Remercie mes frères.
Je vous demande pardon pour tous les scandales que j’ai pu vous causer et vous embrasse bien, bien affectueusement comme je vous aime. »
Par décision du 18 novembre 1945, le général de Gaulle le citait, à titre posthume, à l’ordre de l’Armée avec attribution de la croix de guerre 1939, dans les termes suivants :
« Animé d’un ardent patriotisme et méprisant le danger, Bouvet Camille a fait activement partie d’un groupe de résistance, puis a travaillé comme agent au service de renseignements, acceptant d’entrer, pour ce faire, en relation avec des agents ennemis ; arrêté et torturé, a refusé de dénoncer son chef et a été fusillé le 30 novembre 1942, après plusieurs mois de prison, montrant un magnifique exemple de tranquille courage« .

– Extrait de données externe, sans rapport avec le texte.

(* ===== verification/Pasteboard.v ===== *)
(** The pasteboard client ([crates/ios-core/src/services/pasteboard/mod.rs]), a RemoteXPC service.

    [Pasteboard] has the snapshots and their budgets, the requests, the client and the
    subscription, on the connection of [XpcConn]. The text forms of a UUID and of a double
    are the class [TextForms]. A call that waits beyond its deadline fails; whether the deadline
    comes first or the caller drops the call is the parameter [fires]. The theorems are in
    [PasteboardSpec]. *)

From S2P Require Import Prelude Utf8 Text XpcMessage H2Framer XpcPending XpcConn.

(** [Uuid::parse_str], [Uuid::to_string] and [f64::to_string] (of the bits). *)
Class TextForms := { uuid_parse : bytes -> option bytes; uuid_text : bytes -> bytes; f64_text : Z -> bytes }.

Module Pasteboard.
Import Xpc H2 Pending XpcConn Text.

Definition GENERAL_PASTEBOARD : bytes := str "general".
Definition PULL_COMMAND : bytes := str "PULL".
Definition PULL_REPLY_COMMAND : bytes := str "PULL_REPLY".
Definition SET_COMMAND : bytes := str "SET".
Definition SET_REPLY_COMMAND : bytes := str "SET_REPLY".
Definition DATA_COMMAND : bytes := str "DATA".
Definition PUSH_COMMAND : bytes := str "PUSH".
Definition AUTONOTIFY_COMMAND : bytes := str "AUTONOTIFY".
Definition RESOLVE_COMMAND : bytes := str "RESOLVE".
Definition UTI_UTF8_PLAIN_TEXT : bytes := str "public.utf8-plain-text".
Definition UTI_PLAIN_TEXT : bytes := str "public.plain-text".
Definition UTI_TEXT : bytes := str "public.text".
Definition UTI_URL : bytes := str "public.url".
Definition TEXT_UTIS : list bytes := [UTI_UTF8_PLAIN_TEXT; UTI_PLAIN_TEXT; UTI_TEXT].
(** In seconds. *)
Definition REQUEST_TIMEOUT : Z := 10.
(** What every call keeps. *)
Definition keeps {A} (s s' : PasteboardSubscription) (o : outcome PasteboardError A) : Prop :=
  sub_inv s' /\ (is_closed s = true -> is_closed s' = true) /\ match o with Ok _ | Err _ | Pending => True | _ => False end.
Lemma open_client s c : sub_ok s -> s_client s = Some c -> closed s = false /\ sane c.
Proof. intros [Hcl Hc] Es. rewrite Es in *. split; [|done]. destruct (closed s); [by discriminate Hcl|done]. Qed.
Lemma keeps_client {A} s c c' (o : outcome PasteboardError A) :
  sub_inv s -> s_client s = Some c -> sane c' -> match o with Ok _ | Err _ | Pending => True | _ => False end -> keeps s (set_s_client (Some c') s) o.
Proof.
  intros [Hs Hr] Es Hc Ho. pose proof (open_client s c Hs Es) as [Hopen _]. split; [|split; [|done]].
  - split; [|exact Hr]. split; [cbn; by rewrite Hopen|done].
  - unfold is_closed. by rewrite Hopen, Es.
Qed.
Lemma keeps_shut {A} s (o : outcome PasteboardError A) : sub_inv s -> match o with Ok _ | Err _ | Pending => True | _ => False end -> keeps s (shut s) o.
Proof. by intros [Hs Hr] Ho. Qed.
Lemma validate_data_identity_returns d name index uti : returns (validate_data_identity d name index uti).
Proof. unfold validate_data_identity. repeat returns_step. Qed.
Lemma s_resolve_spec fires name index uti s : sub_inv s -> let '(s', o) := s_resolve fires name index uti s in keeps s s' o.
Proof.
  intros Hi. pose proof Hi as [Hs Hr]. unfold s_resolve.
  assert (match validate_resolve_arguments name index uti with Ok _ | Err _ => True | _ => False end) as Hv by (unfold validate_resolve_arguments; by split_ifs).
  destruct (validate_resolve_arguments name index uti); try done. destruct (s_client s) as [c|] eqn:Es; [|done].
  pose proof (open_client s c Hs Es) as [_ [Hl Hc]]. pose proof (receive_reply_spec _ _ Hl (build_resolve_request name index uti) c Hc) as H.
  destruct (receive_reply _ Requested c) as [c' o]. destruct H as [Hc'%CInv_sane Ho]; [|done].
  destruct o as [v|e| | |]; try (by destruct Ho as (? & ? & _ & _ & [])); try (by apply (keeps_client s c c')).
  - apply (keeps_client s c c'); [done..|].
    assert (returns (d ← parse_data_reply v (s_limits s); validate_data_identity d name index uti ;; Ok d)) as Hret; [|revert Hret; by destruct (d ← parse_data_reply v (s_limits s); validate_data_identity d name index uti ;; Ok d)].
    repeat (apply parse_data_reply_returns || apply validate_data_identity_returns || returns_step).
  - destruct fires; [by apply keeps_shut|by apply (keeps_client s c c')].
Qed.
Lemma send_good b sl cl c : 0 <= sl -> CInv sl cl c -> match (send b c).2 with Ok _ | Err _ | Pending => True | _ => False end.
Proof.
  intros Hl Hc. pose proof (send_spec sl cl b 0 c Hc) as H. unfold wpx in H. unfold send, mbind, st_bind. by destruct (send_with_flags b 0 c) as [c' [k|e| | |]].
Qed.
Lemma unsubscribe_spec fires s : sub_inv s -> let '(s', o) := unsubscribe fires s in keeps s s' o.
Proof.
  intros Hi. pose proof Hi as [Hs Hr]. unfold unsubscribe. destruct (closed s) eqn:Ecl; [done|]. destruct (s_client s) as [c|] eqn:Es.
  2: { split; [split; [by split; [|cbn; rewrite Es]|exact Hr]|done]. }
  pose proof (open_client s c Hs Es) as [_ [Hl Hc]]. pose proof (send_good (build_autonotify_request false (s_name s) None) _ _ c Hl Hc) as H.
  destruct (send _ c) as [c' [u|e| | |]]; try done; try by apply keeps_shut. destruct fires; [by apply keeps_shut|].
  split; [by split|]. split; [|done]. intros _. unfold is_closed. cbn. by rewrite orb_true_r.
Qed.
Lemma sub_call_spec fires op s :
  sub_inv s -> let '(s', o) := sub_call fires op s in keeps s s' o.
Proof.
  intros [Hs Hr]. destruct op as [| |name index uti|e|]; cbn [sub_call].
  - pose proof (next_event_spec fires s Hs) as H. pose proof (still_closed fires s) as Hcl.
    unfold mbind, st_bind. destruct (next_event fires s) as [s1 o]. specialize (Hcl _ _ Hs eq_refl). destruct H as (Hs1 & Hl & H).
    assert (sub_inv s1) as Hi.
    { split; [done|]. unfold room in *. rewrite Hl. destruct o as [e|e| | |]; try done.
      - destruct H as (_ & _ & [[Hp _]|(_ & -> & _)]); [rewrite Hp in Hr|]; unfold len in *; cbn [length] in *; lia.
      - destruct H as (_ & -> & _). unfold len in *. cbn. lia.
      - destruct H as (_ & -> & _). unfold len in *. cbn. lia. }
    destruct o; try done; by split_and!.
  - unfold next_push, mbind, st_bind, st_get. pose proof (push_loop_spec fires (event_fuel s) s [] s (le_n _) Hs Hr (takes_nil _ _)) as H.
    unfold event_fuel in H. cbn [map] in H. destruct (push_loop fires _ [] s) as [s1 o]. destruct H as (H1 & H2 & H3 & ds & s2 & H4).
    destruct o; try done; by split_and!.
  - pose proof (s_resolve_spec fires name index uti s (conj Hs Hr)) as H. unfold mbind, st_bind.
    destruct (s_resolve fires name index uti s) as [s1 o]. destruct H as (H1 & H2 & H3). by destruct o.
  - unfold enqueue. destruct (closed s) eqn:Ec; [by split_and!|]. unfold room in Hr. destruct (Z.leb_spec (max_events (s_limits s)) (len (pending s))); [by split_and!|].
    split; [|done]. split; [done|]. unfold room. cbn. rewrite len_app. unfold len in *. cbn. lia.
  - by apply unsubscribe_spec.
Qed.

Lemma sub_reachable_inv s : sub_reachable s -> sub_inv s.
Proof.
  intros (fires & name & policy & p & c & s0 & Hp & [Hl Hc]%xreachable_CInv & Hm & Hs0 & Hr).
  assert (sub_inv s0) as Hi0.
  { revert Hs0. unfold subscribe, mbind, st_bind, st_get, st_lift. destruct (transpose validate policy); try done. rewrite Hp. cbn [st_mod].
    pose proof (send_spec _ _ (build_autonotify_request true name policy) 0 c Hc) as H. unfold wpx in H. unfold send, mbind, st_bind.
    cbn. destruct (send_with_flags _ 0 c) as [c' [k|e| | |]]; try done; [|by destruct fires]. cbn. intros [= <-].
    split; [split; [done|eapply CInv_sane; [exact Hl|apply H]]|]. exact Hm. }
  clear Hs0. induction Hr as [|s1 s2 s3 Hstep _ IH]; [done|]. apply IH. clear IH. destruct Hstep as [fires' op s|evs wr c1 s Es].
  - pose proof (sub_call_spec fires' op s Hi0) as H. destruct (sub_call fires' op s) as [s' o]. apply H.
  - destruct Hi0 as [Hs Hroom]. pose proof (open_client s c1 Hs Es) as [Hopen [Hl1 Hc1]]. split; [|exact Hroom].
    split; [cbn; by rewrite Hopen|]. split; [exact Hl1|exact Hc1].
Qed.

Son corps fut restitué à sa famille le 18 juillet 1947 ; son inhumation eut lieu dans le caveau familial au cimetière de Dax. Une rue de la ville porte le nom de Camille Bouvet, dont le nom figure aussi sur le monument aux morts de la ville et sur une plaque commémorative apposée dans la cathédrale. Déclaré « Mort pour la France », Camille Bouvet recevra la Croix de guerre, la Médaille de la Résistance avec rosette et un certificat de service rendus des Armées alliées signé du maréchal Montgomery (1946).
Le 4 janvier 1949, Henri Queuille, Président du Conseil des ministres, citait Camille Bouvet à l’ordre de la Nation.
Sources :
- Les Amis de la Fondation de la Résistance
- Archives de la famille Bouvet
- Discours du Commandant Loustaunau-Lacau à Pau le 20 novembre 1945
- Marie-Madeleine Fourcade, L’Arche de Noé, Paris, 1982.